Following baptism by immersion, individuals are confirmed. This means that a priesthood holder, with the proper authority, places his hands on the individual's head and confirms him as a member of the Church. At the same time, the individual is given the Gift of the Holy Ghost. Mormons believe that this gift and its companion blessing entitles the recipient to have the constant companionship of the Holy Ghost as a guide and guardian, so long as the recipient lives worthy of the gift.
Joseph Smith taught that the influence of the Holy Ghost, which is the convincing power of God of the truth of the gospel, can be received before baptism, but the gift, or constant companionship, of the Holy Ghost, is obtained only after baptism. "You might as well baptize a bag of sand as a man," he said, "if not done in view of the remission of sins and getting of the Holy Ghost. Baptism by water is but half a baptism, and is good for nothing without the other half—that is, the baptism of the Holy Ghost" (Teachings of the Prophet Joseph Smith, p. 314).

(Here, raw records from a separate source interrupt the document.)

Lemma coded_down_run a id k y pd evs nums t t' :
  AEADLaws a → is_u64 id → 1 ≤ k ≤ 255 → CrossPath pd = true → Enabled pd = true → Forall down_datagram evs →
  StronglySorted Z.lt (nums ++ down_numbers evs t) → Forall seq_ok (nums ++ down_numbers evs t) →
  admissible_run addr_string inner_string unmarshal v cc p sock a evs t → run evs t = Ok t' →
  coded_down_inv a id k y pd nums t →
  ∃ nums', StronglySorted Z.lt nums' ∧ coded_down_inv a id k y pd nums' t'.
Proof.
  intros La Hid Hk Hcr Hon. revert nums t. induction evs as [|ev evs IH]; intros nums t Hdg Hso Hq Had Hr Hi;
    cbn [tunnel_run] in Hr.
  { injection Hr as <-. exists nums. cbn [down_numbers] in Hso. by rewrite app_nil_r in Hso. }
  apply bind_Ok in Hr as (t1 & H1 & Hr). cbn [admissible_run down_numbers] in Had, Hso, Hq. rewrite H1 in Had, Hso, Hq.
  destruct Had as [Ha1 Ha2]. apply Forall_cons_1 in Hdg as [Hd1 Hdg]. rewrite app_assoc in Hso, Hq.
  apply (IH (nums ++ down_number t ev) t1); try done. clear IH Ha2 Hr Hdg.
  pose proof (StronglySorted_app_1_l _ _ _ Hso) as Hso1. apply Forall_app in Hq as [Hq1 _].
  assert (Hl1 : link_ok p sock a id t1) by (by eapply link_step; [..|apply Hi]).
  destruct ev as [now ev|i|e ev]; cbn [down_number] in *; rewrite ?app_nil_r in *; [|by eapply coded_down_consume|].
  - destruct Hi as [Hl (en & U & bl & P & d & D & O & H & Hs & Hrc)]. split; [done|].
    destruct (coded_down_client a id k y pd nums now ev t t1 en U bl P d D O H La Hcr Hon Hq1 Ha1 Hl Hs Hrc H1)
      as (Hs' & d' & D' & O' & H' & Hrc'). by exists en, U, bl, P, d', D', O', H'.
  - destruct Hi as [Hl (en & U & bl & P & d & D & O & H & Hs & Hrc)]. split; [done|].
    destruct (sorted_numbers _ 1 (2 ^ 31) Hso1 Hq1) as [Hnd Hlen].
    assert (Hlen' : Z.of_nat (length (nums ++ down_number t (TServer e ev))) < 2 ^ 32).
    { cbn [down_number]. destruct Hlen as [->|?]; [done|lia]. }
    destruct (coded_down_server a id k y pd nums e ev t t1 en U bl P d D O H Hid Hk Hd1 Hnd Hlen' Hl Hs Hrc H1)
      as (en' & U' & bl' & P' & Hs' & Hrc'). by exists en', U', bl', P', d, D, O, H.
Qed.
(** [Send(b)]. *)
Definition icmp_Send (b : list byte) (i : ICMP) : option transport_error * ICMP * list (list byte * list byte) :=
  let seq := u32 (ic_mySeq i + 1) in
  let i := mkICMP (ic_fd i) (ic_srv i) (ic_clientDstIP i) (ic_myID i) seq (ic_replyQueue i) (ic_queueBytes i) in
  let '(err, out) := icmp_sendTo (buildEcho icmpTypeEchoRequest (ic_myID i) seq b true) (ic_clientDstIP i) i in
  (err, i, out).

(** [SendTo(addr, b)]: queues for the peer; an overflow drops the oldest payload. *)
Definition icmp_SendTo (addr : option UDPAddr) (b : list byte) (i : ICMP) : option transport_error * ICMP :=
  match (ua ← addr; _ ← To4 (ua_IP ua); Some ua) with
  | None => (Some ErrBadPeer, i)
  | Some ua =>
      let key := addrKey ua in
      let i := if maxQueuePerPeer <? bytes_of_queue key i + Z.of_nat (length b) then
                 match queue_of key i with
                 | p :: q => set_queue key q (bytes_of_queue key i - Z.of_nat (length p)) i
                 | [] => i
                 end
               else i in
      (None, set_queue key (queue_of key i ++ [b]) (bytes_of_queue key i + Z.of_nat (length b)) i)
  end.

(** The assembly of a reply: the loop stops at the first payload that does not
    fit any more. *)
Definition maxReply : nat := 1472 - icmpHdrLen.
Fixpoint fill_reply (q : list (list byte)) (reply : list byte) : list byte :=
  match q with
  | [] => reply
  | p :: q => if (maxReply <? length reply + length p)%nat then reply else fill_reply q (reply ++ p)
  end.

(** [sendEchoReply(src, reqPkt, reply)]; [None] is the error of a bad request. *)
Definition echo_reply (reqPkt reply : list byte) : option (list byte) :=
  off ← reqICMPOffset reqPkt;
  let out := replicate (icmpHdrLen + length reply) x00 in
  let out := put_at 0 (slice off (off + icmpHdrLen) reqPkt) out in
  let out := put_at 0 (be_put 1 icmpTypeEchoReply) out in
  let out := put_at 2 (be_put 2 0) out in
  let out := put_at icmpHdrLen reply out in
  Some (put_at 2 (be_put 2 (icmpChecksum out)) out).

Definition sendEchoReply (src : UDPAddr) (reqPkt reply : list byte) (i : ICMP) :
    option transport_error * list (list byte * list byte) :=
  match echo_reply reqPkt reply with
  | None => (Some ErrBadRequest, [])
  | Some out => icmp_sendTo out (default [] (To4 (ua_IP src))) i
  end.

A person is expected to receive the witness of the Holy Ghost to the truthfulness of the gospel of Jesus Christ, of scripture, and of the words of the living prophets before baptism. The full outpouring of the Spirit does not come, however, until the person has complied with the command to be baptized. Only after baptism can the gift be conferred by one in authority, and even then the Holy Ghost cannot be received by someone who is not worthy of it, since the Holy Ghost will not dwell in the heart of an unrighteous person. Thus, the actual companionship of the Holy Ghost may be received immediately after baptism or at a subsequent time, when the one receiving the promise becomes a fit companion for that holy being. Should the individual cease thereafter to be clean and obedient, the Holy Ghost will withdraw (1 Corinthians 3:16-17).